Replacing a peach tree with a Rio Grand Cherry

I have always heard that you should never plant a peach tree in the same location where a peach tree had died. What I have is a Rio Grand Cherry for replacement but was wondering if it being a pom fruit ,would the cherry be diseased by the soil where the peach tree had died.
Fact or fiction?

Possum,

Forgive me if I’m wrong, are you saying that cherry is a pom fruit? Cherry and peach are both stone fruit. Stone fruit also include apricots, nectarines, plums, etc.

Pear and apples are pom fruit.

1 Like

Cherry of the Rio Grande is in the Myrtle family. It is neither pit nor pome.

http://growingfruit.org/t/cherry-of-the-rio-grande-eugenia-involucrata

1 Like

Thanks for the correction on my assumption that they were related. So do you think that it would be ok to plant the RG Cherry in the same location?
Any precautions with the soil before planting?

Thank you, Richard for the info.

Possum - was your peach tree died because of soil-borne pathogens?

I think that it was a matter of slow drainage in that spot. I noticed some white stuff at the base of the tree that I tried to eliminate but it came back and the tree died slowly. I plan to elevating that spot at least 12’’ and plant something else like the RG Cherry.
Peach trees have not done well for me because I live near the Gulf and it is just too wet for them.
I am thinking of giving the area a good sprinkling of Captan or Rally and watering it in as a precaution.
Thanks Richard, I had no idea that the RG was a Myrtle.

You might look through this list of diseases and isolate the pathogen prior to planting anything http://plantdiseasehandbook.tamu.edu/food-crops/fruit-crops/peach-apricot-and-nectarine/. Planting trees is a lot of work and I would like to hear that the new one did well for you.

As you may know, most fruit trees do not like wet soil.

What type of fruit trees grow well in your area? Have you seen anyone grow RG cherry in your area? If you soil is rather wet, you may need to raise it even higher than 12 ". After a while, a berm/raise bed will settle so you may want to start on a higher side.

Cherry of the Rio Grande is native to upland regions of the Rio Grande River in Venezuela.

I have plum tree died in wet location. Elevated the location about 12’’, planted new plum tree. So far(2 years) it is OK.

Richard I know that you are very knowledgeable.

Galinas,
Here in Kansas those locations can at times be better during times of drought. During wet periods in Kansas those locations can stress fruit trees to a point of death. I’ve learned through the years to use wild callery pears from a wet location to plant those challenging areas on my property. I think long term choosing a tree that normally lives in a challenging spot like that and thrives in the wild will pay off. The new trees are doing extremely well. The thing I like about semi invasive trees is they grow where nothing else will. In the case of the wild callery I did not raise the soil or prepare it in anyway. Another location I did raise the location several feet and spent thousands of dollars to do so to raise cherries. I have a bunch of cherry rootstocks there now that are thriving. I have a friend with a small stone fruit orchard in a wet location that was not raised that suffers from bacterial canker and continuos fungal problems.
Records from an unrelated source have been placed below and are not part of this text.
(* ===== verification/TerminalMessages.v ===== *)
(** * The messages between client, server and terminal

    The rest of [proto/ETerminal.proto] (port forwarding has its own in [Forwarding]): what
    is typed and shown, the size of the window, and the setup of a session. *)

From S2P Require Import Prelude Sockets Packets Wire Forwarding.

Record TerminalBuffer := mkTb { tb_buffer : option str }.
Record TerminalInfo := mkTi {
  ti_id : option str;
  ti_row : option Z;
  ti_column : option Z;
  ti_width : option Z;
  ti_height : option Z;
}.
Record TermInit := mkTermInit { environmentnames : list str; environmentvalues : list str }.
Record InitialPayload := mkPayload {
  ip_jumphost : option bool;
  ip_reversetunnels : list PortForwardSourceRequest;
  ip_environmentvariables : gmap str str;
}.
Record InitialResponse := mkResponse { ir_error : option str }.

(** The accessors of fields that may be absent. *)
Definition buffer_of (t : TerminalBuffer) : str := default [] (tb_buffer t).
Definition jumphost_of (p : InitialPayload) : bool := default false (ip_jumphost p).

(** Packet types of [proto/ET.proto]. *)
Definition INITIAL_PAYLOAD : Z := 253.
Definition INITIAL_RESPONSE : Z := 252.

#[export] Instance TerminalBuffer_eq_dec : EqDecision TerminalBuffer.
Proof. solve_decision. Defined.
#[export] Instance TerminalBuffer_countable : Countable TerminalBuffer.
Proof. by apply (inj_countable' tb_buffer mkTb); intros []. Defined.

#[export] Instance TerminalInfo_eq_dec : EqDecision TerminalInfo.
Proof. solve_decision. Defined.
#[export] Instance TerminalInfo_countable : Countable TerminalInfo.
Proof.
  by apply (inj_countable' (λ t, (ti_id t, ti_row t, ti_column t, ti_width t, ti_height t))
    (λ t, let '(a, b, c, d, e) := t in mkTi a b c d e)); intros [].
Defined.

#[export] Instance TermInit_eq_dec : EqDecision TermInit.
Proof. solve_decision. Defined.
#[export] Instance TermInit_countable : Countable TermInit.
Proof.
  by apply (inj_countable' (λ t, (environmentnames t, environmentvalues t))
    (λ t, mkTermInit t.1 t.2)); intros [].
Defined.

(** ** The text of a session *)

(** The text that a packet types or shows. *)
Definition keys `{!Proto TerminalBuffer} (p : Packet) : str :=
  if header p =? TERMINAL_BUFFER then
    match parse (payload p) with Some tb => buffer_of tb | None => [] end
  else [].
Definition typed `{!Proto TerminalBuffer} (ps : list Packet) : str := concat (keys <$> ps).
One spot on my property several trees died in and I raised 3’ 15+ years ago. I planted a new cherry tree there which is still alive so I suspect raising that location will pay off for you.
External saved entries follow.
(* ===== verification/FifoPath.v ===== *)
(** * [terminal/ServerFifoPath]: where server and terminals meet

    The path of the router's pipe: how the server makes the directory and how a terminal
    finds the pipe.  The effective user and the environment of a process are a record; the
    file system and the mode mask are the class [FifoOs]. *)

From S2P Require Import Prelude Sockets Wire.

Record process_env := mkEnv { euid : Z; getenv : str → option str }.

Definition EEXIST : Z := 17.

(** What [stat] says of a file: the owner and the mode. *)
Record file_stat := mkStat { st_uid : Z; st_mode : Z }.
Definition S_ISDIR (mode : Z) : bool := Z.land mode 61440 =? 16384.
Definition S_IWGRP : Z := 16.
Definition S_IWOTH : Z := 2.

Class FifoOs (W : Type) := {
  fo_umask : Z → M W Z;
  fo_mkdir : str → Z → M W (io_result unit);
  fo_stat : str → M W (io_result file_stat);
}.

Definition ROUTER_FIFO_BASENAME : str := lit "etserver.idpasskey.fifo".
Definition ROOT_FIFO_DIRECTORY : str := lit "/var/run".
Definition ROOT_ROUTER_FIFO_NAME : str := ROOT_FIFO_DIRECTORY ++ lit "/" ++ ROUTER_FIFO_BASENAME.

Definition IsRoot (e : process_env) : bool := euid e =? 0.
Definition IsAbsolutePath (path : str) : bool :=
  match path with c :: _ => bool_decide (c = "/"%char) | [] => false end.

Definition GetHome (e : process_env) : outcome str :=
  match getenv e (lit "HOME") with
  | None => Stop (Fatal "Failed to get the value of the $HOME environment variable.")
  | Some home =>
    if IsAbsolutePath home then Ok home
    else Stop (Fatal "Unexpected relative path for $HOME environment variable")
  end.

(** The value, and whether it is the default. *)
Definition GetXdgRuntimeDir (e : process_env) : outcome (str * bool) :=
  match getenv e (lit "XDG_RUNTIME_DIR") with
  | Some dataHome =>
    if IsAbsolutePath dataHome then Ok (dataHome, false)
    else home ← GetHome e; Ok (home ++ lit "/.local/share", true)
  | None => home ← GetHome e; Ok (home ++ lit "/.local/share", true)
  end.

Module Fifo.

Record ServerFifoPath := mkFifo { pathOverride : option str }.

Section Fifo.
Context {W : Type} `{SocketHandler W} `{!FifoOs W}.
Variable env : process_env.

Definition setPathOverride (path : str) : M (ServerFifoPath * W) unit :=
  match path with
  | [] => fatal "Server fifo path must not be empty"
  | _ => on_fst (put (mkFifo (Some path)))
  end.

Definition TryCreateDirectory (dir : str) (mode : Z) : M W unit :=
  oldMode ← fo_umask 0;
  r ← fo_mkdir dir mode;
  _ ← match r with
      | IoErr e => if e =? EEXIST then mret tt else fatal "Unexpected result creating a directory"
      | IoOk _ => mret tt
      end;
  m ← fo_umask oldMode;
  if m =? 0 then mret tt else fatal "Unexpected result when restoring umask".

Definition createDirectoriesIfRequired (p : ServerFifoPath) : M W unit :=
  if bool_decide (is_Some (pathOverride p)) || IsRoot env then mret tt
  else
    xdgRuntimeDir ← lift (GetXdgRuntimeDir env);
    _ ← (if xdgRuntimeDir.2 : bool then
           homeDir ← lift (GetHome env);
           _ ← TryCreateDirectory (homeDir ++ lit "/.local") 493;
           TryCreateDirectory (homeDir ++ lit "/.local/share") 493
         else mret tt);
    let etserverDir := xdgRuntimeDir.1 ++ lit "/etserver" in
    _ ← TryCreateDirectory etserverDir 448;
    r ← fo_stat etserverDir;
    match r with
    | IoErr _ => fatal "Failed to create server fifo directory"
    | IoOk etserverStat =>
      if negb (st_uid etserverStat =? euid env)
      then fatal "Server fifo directory must be owned by the current user"
      else if negb (S_ISDIR (st_mode etserverStat))
      then fatal "Server fifo directory must be a directory"
      else if negb (Z.land (st_mode etserverStat) (Z.lor S_IWGRP S_IWOTH) =? 0)
      then fatal "Server fifo directory must not provide write access to group/other"
      else mret tt
    end.

Definition getPathForCreation (p : ServerFifoPath) : outcome str :=
  match pathOverride p with
  | Some path => Ok path
  | None =>
    if IsRoot env then Ok ROOT_ROUTER_FIFO_NAME
    else
      dir ← GetXdgRuntimeDir env;
      Ok (dir.1 ++ lit "/etserver/" ++ ROUTER_FIFO_BASENAME)
  end.

Definition getEndpointForConnect (p : ServerFifoPath) : option SocketEndpoint :=
  match pathOverride p with
  | Some path => Some (mkEndpoint (Some path) None)
  | None => None
  end.

Definition reportConnectionError {A} (localErrno : Z) : M W A :=
  if localErrno =? ECONNREFUSED
  then throw RuntimeError "The Eternal Terminal daemon is not running. Please (re)start the et daemon on the server."
  else throw RuntimeError "Connection error communicating with et daemon".

Definition detectAndConnect (specificRouterEndpoint : option SocketEndpoint) : M W Z :=
  match specificRouterEndpoint with
  | Some e =>
    r ← sh_connect e;
    match r with IoOk fd => mret fd | IoErr err => reportConnectionError err end
  | None =>
    r ← sh_connect (mkEndpoint (Some ROOT_ROUTER_FIFO_NAME) None);
    match r with
    | IoOk fd => mret fd
    | IoErr err =>
      if negb (IsRoot env) then
        dir ← lift (GetXdgRuntimeDir env);
        r ← sh_connect (mkEndpoint (Some (dir.1 ++ lit "/etserver/" ++ ROUTER_FIFO_BASENAME)) None);
        match r with IoOk fd => mret fd | IoErr err => reportConnectionError err end
      else reportConnectionError err
    end
  end.
End Fifo.
End Fifo.
Import Fifo.

(** ** The directory *)

(** The mode mask of the process. *)
Class FifoMask (W : Type) `{!FifoOs W} := {
  mode_mask : W → Z;
  umask_swaps m k o k' : fo_umask m k = (o, k') → o = Ok (mode_mask k) ∧ mode_mask k' = m;
  mkdir_mask d m k o k' : fo_mkdir d m k = (o, k') → mode_mask k' = mode_mask k;
  stat_mask d k o k' : fo_stat d k = (o, k') → mode_mask k' = mode_mask k;
}.

Section Directory.
Context {W : Type} `{!FifoOs W} `{!FifoMask W}.
Variable env : process_env.

Lemma create_restores_mask dir mode k :
  finishes (TryCreateDirectory dir mode) (λ _ k', mode_mask k' = mode_mask k) k.
Proof.
  unfold TryCreateDirectory. apply finishes_bind. intros old k1 [[= ->] H1]%umask_swaps.
  apply finishes_bind. intros r k2 H2%mkdir_mask. apply finishes_bind. intros [] k3 Hr.
  assert (k3 = k2) as -> by (revert Hr; repeat case_match; by intros [= <-]).
  apply finishes_bind. intros m k4 [_ H4]%umask_swaps. destruct (m =? 0); [by apply finishes_ret|apply finishes_stop].
Qed.

Lemma group_other_bits mode :
  Z.land mode (Z.lor S_IWGRP S_IWOTH) = 0 → Z.testbit mode 4 = false ∧ Z.testbit mode 1 = false.
Proof.
  intros H. split.
  - assert (Z.testbit (Z.land mode (Z.lor S_IWGRP S_IWOTH)) 4 = false) as Hb by by rewrite H.
    rewrite Z.land_spec in Hb. change (Z.testbit (Z.lor S_IWGRP S_IWOTH) 4) with true in Hb.
    by rewrite andb_true_r in Hb.
  - assert (Z.testbit (Z.land mode (Z.lor S_IWGRP S_IWOTH)) 1 = false) as Hb by by rewrite H.
    rewrite Z.land_spec in Hb. change (Z.testbit (Z.lor S_IWGRP S_IWOTH) 1) with true in Hb.
    by rewrite andb_true_r in Hb.
Qed.

(** What is known of the directory of the pipe [path] in the state [k']. *)
Definition secure_directory (path : str) (k' : W) : Prop :=
  ∃ dir st k1,
    fo_stat (dir ++ lit "/etserver") k1 = (Ok (IoOk st), k') ∧
    path = dir ++ lit "/etserver/" ++ ROUTER_FIFO_BASENAME ∧
    st_uid st = euid env ∧ S_ISDIR (st_mode st) = true ∧
    Z.testbit (st_mode st) 4 = false ∧ Z.testbit (st_mode st) 1 = false.

(** C36. When [createDirectoriesIfRequired] returns for a process that is neither root nor
    given a path, the directory in which the pipe is then created was seen to be a
    directory, owned by this user, that neither its group nor others can write to; and the
    mode mask of the process is what it was. *)
Theorem fifo_directory_secure p k k' :
  pathOverride p = None → IsRoot env = false →
  createDirectoriesIfRequired env p k = (Ok tt, k') →
  ∃ path, getPathForCreation env p = Ok path ∧ secure_directory path k' ∧
          mode_mask k' = mode_mask k.
Proof.
  intros Hp Hroot. unfold createDirectoriesIfRequired, getPathForCreation. rewrite Hp, Hroot.
  rewrite bool_decide_false by (by intros [? [=]]). cbn [orb].
  destruct (GetXdgRuntimeDir env) as [[dir dflt]|f] eqn:Hdir; [|done]. run. cbn [outcome_bind mbind].
  intros Hrun. eexists. split; [done|].
  refine ((_ : finishes _ (λ _ k', secure_directory _ k' ∧ mode_mask k' = mode_mask k) k) _ _ Hrun).
  apply finishes_bind, (finishes_mono _ (λ _ k1, mode_mask k1 = mode_mask k)).
  { destruct dflt; [|by apply finishes_ret]. destruct (GetHome env) as [home|f]; [|apply finishes_stop].
    apply finishes_bind. intros h k0 [= <- <-]. apply finishes_bind. intros [] k1 H1%create_restores_mask.
    intros [] k2 H2%create_restores_mask. congruence. }
  intros [] k1 H1. apply finishes_bind. intros [] k2 H2%create_restores_mask.
  apply finishes_bind. intros [st|e] k3 Hst; [|apply finishes_stop]. pose proof (stat_mask _ _ _ _ Hst).
  destruct (st_uid st =? euid env) eqn:Hu; [|apply finishes_stop].
  destruct (S_ISDIR (st_mode st)) eqn:Hd; [|apply finishes_stop].
  destruct (Z.land _ _ =? 0) eqn:Hm; [|apply finishes_stop]. b2p. apply finishes_ret.
  apply group_other_bits in Hm as [? ?]. split; [|congruence]. by exists dir, st, k2.
Qed.
End Directory.

(** ** The connection *)

Section Connect.
Context {W : Type} `{SocketHandler W}.
Implicit Types (es et : process_env).

Definition at_path (path : str) : SocketEndpoint := mkEndpoint (Some path) None.

Lemma same_runtime_dir es et :
  (∀ n, getenv et n = getenv es n) → GetXdgRuntimeDir et = GetXdgRuntimeDir es.
Proof. intros He. unfold GetXdgRuntimeDir, GetHome. by rewrite !He. Qed.

(** A terminal finds the server.  If the server has created its pipe as root, or as the
    same user with the same environment, then a terminal that is not told where the pipe is
    ends up with a connection to [/var/run] or to exactly the path of the server; and when it
    gives up, a connection to the server's path has been refused. *)
Theorem terminal_finds_server es et path k o k' :
  getPathForCreation es (mkFifo None) = Ok path →
  IsRoot es = true ∨ (IsRoot et = false ∧ IsRoot es = false ∧ ∀ n, getenv et n = getenv es n) →
  (∀ e k1 x k2, sh_connect e k1 ≠ (Stop (Throw x), k2)) →
  detectAndConnect et None k = (o, k') →
  match o with
  | Ok fd =>
    sh_connect (at_path ROOT_ROUTER_FIFO_NAME) k = (Ok (IoOk fd), k') ∨
    ∃ e k1, IsRoot et = false ∧ sh_connect (at_path ROOT_ROUTER_FIFO_NAME) k = (Ok (IoErr e), k1) ∧
      (IsRoot es = false → sh_connect (at_path path) k1 = (Ok (IoOk fd), k'))
  | Stop (Throw _) => ∃ k1 e k2, sh_connect (at_path path) k1 = (Ok (IoErr e), k2)
  | Stop _ => True
  end.
Proof.
  unfold getPathForCreation, detectAndConnect. cbn [pathOverride]. intros Hpath Hsame Hnothrow.
  rewrite M_bind_stop_inv.
  destruct (sh_connect (mkEndpoint (Some ROOT_ROUTER_FIFO_NAME) None) k) as [[[fd|e]|f] k1] eqn:H1.
  - intros [= <- <-]. by left.
  - destruct (IsRoot et) eqn:Het; cbn [negb].
    { assert (IsRoot es = true) as Hes by (destruct Hsame as [?|[[=] _]]; done).
      rewrite Hes in Hpath. injection Hpath as <-.
      unfold reportConnectionError.
      destruct (e =? ECONNREFUSED); intros [= <- <-]; by eexists _, _, _. }
    destruct (GetXdgRuntimeDir et) as [[dir dflt]|f] eqn:Hdir.
    2: { run. intros [= <- <-]. unfold GetXdgRuntimeDir, GetHome in Hdir.
         repeat case_match; simplify_eq/=; done. }
    run. rewrite M_bind_stop_inv.
    assert (IsRoot es = false → path = dir ++ lit "/etserver/" ++ ROUTER_FIFO_BASENAME) as Hsamepath.
    { intros Hes. destruct Hsame as [?|(_ & _ & Henv)]; [congruence|].
      rewrite Hes, <-(same_runtime_dir _ _ Henv), Hdir in Hpath. by injection Hpath. }
    destruct (sh_connect (mkEndpoint (Some (dir ++ lit "/etserver/" ++ ROUTER_FIFO_BASENAME)) None) k1)
      as [[[fd|e2]|f] k2] eqn:H2; cbn [fst].
    + intros [= <- <-]. right. exists e, k1. split_and!; [done..|]. by intros ->%Hsamepath.
    + assert (∃ k1 e k2, sh_connect (at_path path) k1 = (Ok (IoErr e), k2)) as Hrefused.
      { destruct (IsRoot es) eqn:Hes; [injection Hpath as <-; by eexists _, _, _|].
        rewrite (Hsamepath eq_refl). by eexists _, _, _. }
      unfold reportConnectionError. destruct (e2 =? ECONNREFUSED); by intros [= <- <-].
    + intros [= <- <-]. destruct f; try done. by apply Hnothrow in H2.
  - intros [= <- <-]. destruct f; try done. by apply Hnothrow in H1.
Qed.
End Connect.

(** Root neither asks the environment for a path nor makes a directory. *)
Theorem root_ignores_environment {W} `{SocketHandler W} `{!FifoOs W} e o p :
  IsRoot e = true →
  let bare := mkEnv (euid e) (λ _, None) in
  createDirectoriesIfRequired (W := W) e p = mret tt ∧
  getPathForCreation e p = getPathForCreation bare p ∧
  detectAndConnect (W := W) e o = detectAndConnect (W := W) bare o.
Proof.
  intros He bare. assert (IsRoot bare = true) as Hb by exact He.
  unfold createDirectoriesIfRequired, getPathForCreation, detectAndConnect.
  by rewrite He, Hb, orb_true_r.
Qed.

(** ** Concrete inputs *)

Record FifoWorld := mkFifoWorld { fw_mask : Z; fw_stat : file_stat }.

#[export] Instance FifoWorldOs : FifoOs FifoWorld := {|
  fo_umask m := λ w, (Ok (fw_mask w), mkFifoWorld m (fw_stat w));
  fo_mkdir d m := λ w, (Ok (IoErr EEXIST), w);
  fo_stat d := λ w, (Ok (IoOk (fw_stat w)), w);
|}.

#[export] Instance FifoWorldMask : FifoMask FifoWorld.
Proof.
  refine {| mode_mask := fw_mask |}.
  - by intros m k o k' [= <- <-].
  - by intros d m k o k' [= <- <-].
  - by intros d k o k' [= <- <-].
Defined.

Definition alice : process_env :=
  mkEnv 1000 (λ n, if decide (n = lit "HOME") then Some (lit "/home/alice") else None).

Lemma fifo_directory_secure_witness :
  let w := mkFifoWorld 18 (mkStat 1000 16832) in
  getPathForCreation alice (mkFifo None) = Ok (lit "/home/alice/.local/share/etserver/etserver.idpasskey.fifo") ∧
  ∃ path, getPathForCreation alice (mkFifo None) = Ok path ∧ secure_directory alice path w ∧
          mode_mask w = mode_mask w.
Proof.
  split; [vm_compute; reflexivity|].
  apply (fifo_directory_secure alice (mkFifo None) (mkFifoWorld 18 (mkStat 1000 16832))
           (mkFifoWorld 18 (mkStat 1000 16832))); vm_compute; reflexivity.
Defined.

(** The root server is not running, the one of alice is. *)
Lemma terminal_finds_server_witness :
  let w := with_connects wire0 [IoErr ECONNREFUSED; IoOk 9] in
  (detectAndConnect alice None w).1 = Ok 9 ∧
  (sh_connect (at_path ROOT_ROUTER_FIFO_NAME) w = (Ok (IoOk 9), wire0) ∨
   ∃ e k1, IsRoot alice = false ∧
     sh_connect (at_path ROOT_ROUTER_FIFO_NAME) w = (Ok (IoErr e), k1) ∧
     (IsRoot alice = false →
      sh_connect (at_path (lit "/home/alice/.local/share/etserver/etserver.idpasskey.fifo")) k1 =
        (Ok (IoOk 9), wire0))).
Proof.
  intros w. split; [vm_compute; reflexivity|].
  refine (terminal_finds_server alice alice _ w (Ok 9) wire0 _ _ _ _).
  - vm_compute. reflexivity.
  - right. split; [reflexivity|]. split; reflexivity.
  - intros e k1 x k2. cbn. unfold wire_connect. destruct (w_connects k1); discriminate.
  - vm_compute. reflexivity.
Defined.

Lemma root_ignores_environment_witness :
  let e := mkEnv 0 (getenv alice) in
  detectAndConnect (W := Wire) e None = detectAndConnect (W := Wire) (mkEnv 0 (λ _, None)) None.
Proof.
  exact (proj2 (proj2 (root_ignores_environment (W := Wire) (FifoOs0 := Build_FifoOs Wire
    (λ m, mret 0) (λ d m, mret (IoOk tt)) (λ d, mret (IoErr 2))) (mkEnv 0 (getenv alice)) None (mkFifo None) eq_refl))).
Defined.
Thanks, I think it is working - new tree grows fine. I have no way to place anything semi-wild, as all my tree space is very small and I only can afford dwarfs, but raising did the trick.

1 Like

My point was that the soils are generally wet in the COTRG native environment. However as others will note, the plant has proven very adaptable to environments way outside its tropical native range.
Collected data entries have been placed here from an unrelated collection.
(* ===== verification/Loops.v ===== *)
(** * What the event loops share

    [select] on sets of descriptors, the control flow of a loop's body, and the placing of a
    component's operations in the state of a loop that owns several components. *)

From S2P Require Import Prelude Sockets Wire Forwarding.

(** [select] on sets of descriptors to read and to write (the first set as it is
    afterwards), [write] on a plain descriptor, and the environment. *)
Class Poll (W : Type) := {
  poll_select : gset Z → gset Z → M W (gset Z);
  poll_write : Z → str → M W (io_result Z);
  poll_close : Z → M W unit;
  poll_setenv : str → str → M W unit;
}.

(** How an iteration of a loop goes on: with the next statement, with the next iteration
    ([continue]), or not at all ([break]). *)
Inductive stage := Go | Again | Leave.

(** [m1; m2], unless [m1] continues or breaks. *)
Definition then_ {S} (m1 m2 : M S stage) : M S stage :=
  st ← m1;
  match st with Go => m2 | _ => mret st end.

(** A handler of the sockets of [W] beside another component. *)
Definition beside {S W} (h : SocketHandler W) : SocketHandler (S * W) := {|
  sh_hasData fd := on_snd (sh_hasData fd);
  sh_read fd n := on_snd (sh_read fd n);
  sh_write fd s := on_snd (sh_write fd s);
  sh_connect e := on_snd (sh_connect e);
  sh_listen e := on_snd (sh_listen e);
  sh_getEndpointFds e := on_snd (sh_getEndpointFds e);
  sh_accept fd := on_snd (sh_accept fd);
  sh_stopListening e := on_snd (sh_stopListening e);
  sh_close fd := on_snd (sh_close fd);
  sh_wait fd := on_snd (sh_wait fd);
  sh_time := on_snd sh_time;
  sh_sleep us := on_snd (sh_sleep us);
  sh_rand := on_snd sh_rand;
|}.

Definition files_beside {S W} (t : TempFiles W) : TempFiles (S * W) := {|
  tf_GetTempDirectory := tf_GetTempDirectory (W := W);
  tf_mkdtemp s := on_snd (tf_mkdtemp s);
  tf_chmod s := on_snd (tf_chmod s);
  tf_chown s u g := on_snd (tf_chown s u g);
|}.

#[export] Instance WirePoll : Poll Wire := {|
  poll_select r w := mret r;
  poll_write := wire_write;
  poll_close fd := modify (λ w, with_closed w (fd :: w_closed w));
  poll_setenv n v := mret tt;
|}.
In the county east of me in a 60 inch rainfall belt they have 3 or 4 mesquite trees growing in a 3 foot raised bed. It does make a big difference if trees are in a raised bed. Just remember that in the wet years all the roots that are outside the raised beds might die and when it dries out the tree will suffer due to lack of roots. I grow most of my trees in raised beds or pots. the couple of peach trees not in raised beds are in a natural mound. I planted one at ground level and it died after a couple of years.